DATA SHOWN
(** Deduplication that keeps the first occurrence of every element, in
    order. *)
Fixpoint first_occurrences (l : list string) : list string :=
  match l with
  | [] => []
  | x :: r => x :: filter (fun y => negb (String.eqb y x)) (first_occurrences r)
  end.

(** Split on semicolons and commas, trim, drop the empty entries,
    deduplicate keeping first occurrences. *)
Definition parse_recipients (s : string) : list string :=
  first_occurrences (filter truthy (map trim (split_each s))).

Definition recipient_of (a : string) : Recipient :=
  {| emailAddress := {| address := a |} |}.

(** ** Kinds of attachments and of answers *)

(** An attachment whose data is the in-memory buffer [buf]. *)
Definition buffer_attachment (a : Attachment) (buf : Buffer) : Prop :=
  content a = Some (ContentBuffer buf).

(** An attachment whose data is the local path [p]: no content, a path. *)
Definition path_attachment (a : Attachment) (p : string) : Prop :=
  truthy_data (content a) = None /\ truthy_string (path a) = Some p.

(** An attachment whose data is the URL [h]: no content, no path, a href. *)
Definition url_attachment (a : Attachment) (h : string) : Prop :=
  truthy_data (content a) = None /\ truthy_string (path a) = None
  /\ truthy_string (href a) = Some h.

(** After the calls of [log], the path [p] cannot be stat'ed, or is not a
    regular file, or has size zero. *)
Definition unavailable_path (w : World) (log : Log) (p : string) : Prop :=
  match fs_stat w log p with
  | inl _ => True
  | inr stats => stats_isFile stats = false \/ stats_size stats = 0
  end.

(** The attachment [a] has a source that is not available after the calls
    of [log], and [evs] are the calls that find it out: a local path that
    cannot be stat'ed, is not a regular file or is empty, or a URL whose
    scheme is neither http nor https. *)
Definition unavailable_source (w : World) (log : Log) (a : Attachment)
    (evs : list Event) : Prop :=
  (exists p, path_attachment a p /\ unavailable_path w log p /\ evs = [EvStat p])
  \/ (exists h, url_attachment a h /\ is_http_url h = false /\ evs = []).

(** The source of [a] is unavailable whenever it is looked at. *)
Definition never_available (w : World) (a : Attachment) : Prop :=
  (exists p, path_attachment a p /\ forall log, unavailable_path w log p)
  \/ (exists h, url_attachment a h /\ is_http_url h = false).

(** The Graph client resolves every [post]. *)
Definition graph_resolves (w : World) : Prop :=
  forall log p body, exists r, graph_post w log p body = inr r.

(** The size the [HEAD] probe of [href] yields after the calls of [log]. *)
Definition probed_size (w : World) (log : Log) (href : string) : option Z :=
  match world_fetch w log (HEAD href) with
  | inr head => if res_ok head then parse_length w (res_contentLength head) else None
  | inl _ => None
  end.

Definition is_put (ev : Event) : Prop :=
  match ev with
  | EvFetch (PUT _ _ _ _ _ _) => True
  | _ => False
  end.

Definition is_stat (ev : Event) : Prop :=
  match ev with
  | EvStat _ => True
  | _ => False
  end.

(** The test world with a file system in which no path exists. *)
Definition world_without_files : World :=
  {| graph_post := graph_post test_world;
     graph_get_message := graph_get_message test_world;
     graph_get_list := graph_get_list test_world;
     graph_get_attachments := graph_get_attachments test_world;
     world_fetch := world_fetch test_world;
     fs_stat := fun _ _ => inl (Error "ENOENT: no such file or directory");
     fs_readFile := fun _ _ => inl (Error "ENOENT: no such file or directory");
     fs_open := fun _ _ => inl (Error "ENOENT: no such file or directory");
     fs_createReadStream := fs_createReadStream test_world;
     logger_hook := logger_hook test_world;
     js_Number := js_Number test_world;
     URL_pathname := URL_pathname test_world;
     path_basename := path_basename test_world |}.

(** A mail in the manner of the test suite. *)
Definition test_mail (recipients : string) (l : option (list Attachment)) : MailOptions :=
  {| subject := "Subject";
     to := OneString recipients;
     cc := NoInput;
     bcc := NoInput;
     text := Some "Hello";
     html := None;
     attachments := l |}.

Definition attachment_of_path (name p : string) : Attachment :=
  {| filename := Some name; content := None; path := Some p; href := None |}.

Definition attachment_of_href (name h : string) : Attachment :=
  {| filename := Some name; content := None; path := None; href := Some h |}.

Definition attachment_of_buffer (name : string) (b : Buffer) : Attachment :=
  {| filename := Some name; content := Some (ContentBuffer b); path := None; href := None |}.

(** The number of bytes a stream delivers. *)
Definition stream_total (chunks : list Buffer) : Z :=
  buf_length (Buffer_concat chunks).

TASK DIRECTIONS
Transcribe the records above exactly, beginning at the line that contains "deduplicate keeping first occurrences. *)" and ending with the line that contains "(** An attachment whose data is the in-memory", both included, and nothing else.

OUTPUT FOR THIS TASK
    deduplicate keeping first occurrences. *)
Definition parse_recipients (s : string) : list string :=
  first_occurrences (filter truthy (map trim (split_each s))).

Definition recipient_of (a : string) : Recipient :=
  {| emailAddress := {| address := a |} |}.

(** ** Kinds of attachments and of answers *)

(** An attachment whose data is the in-memory buffer [buf]. *)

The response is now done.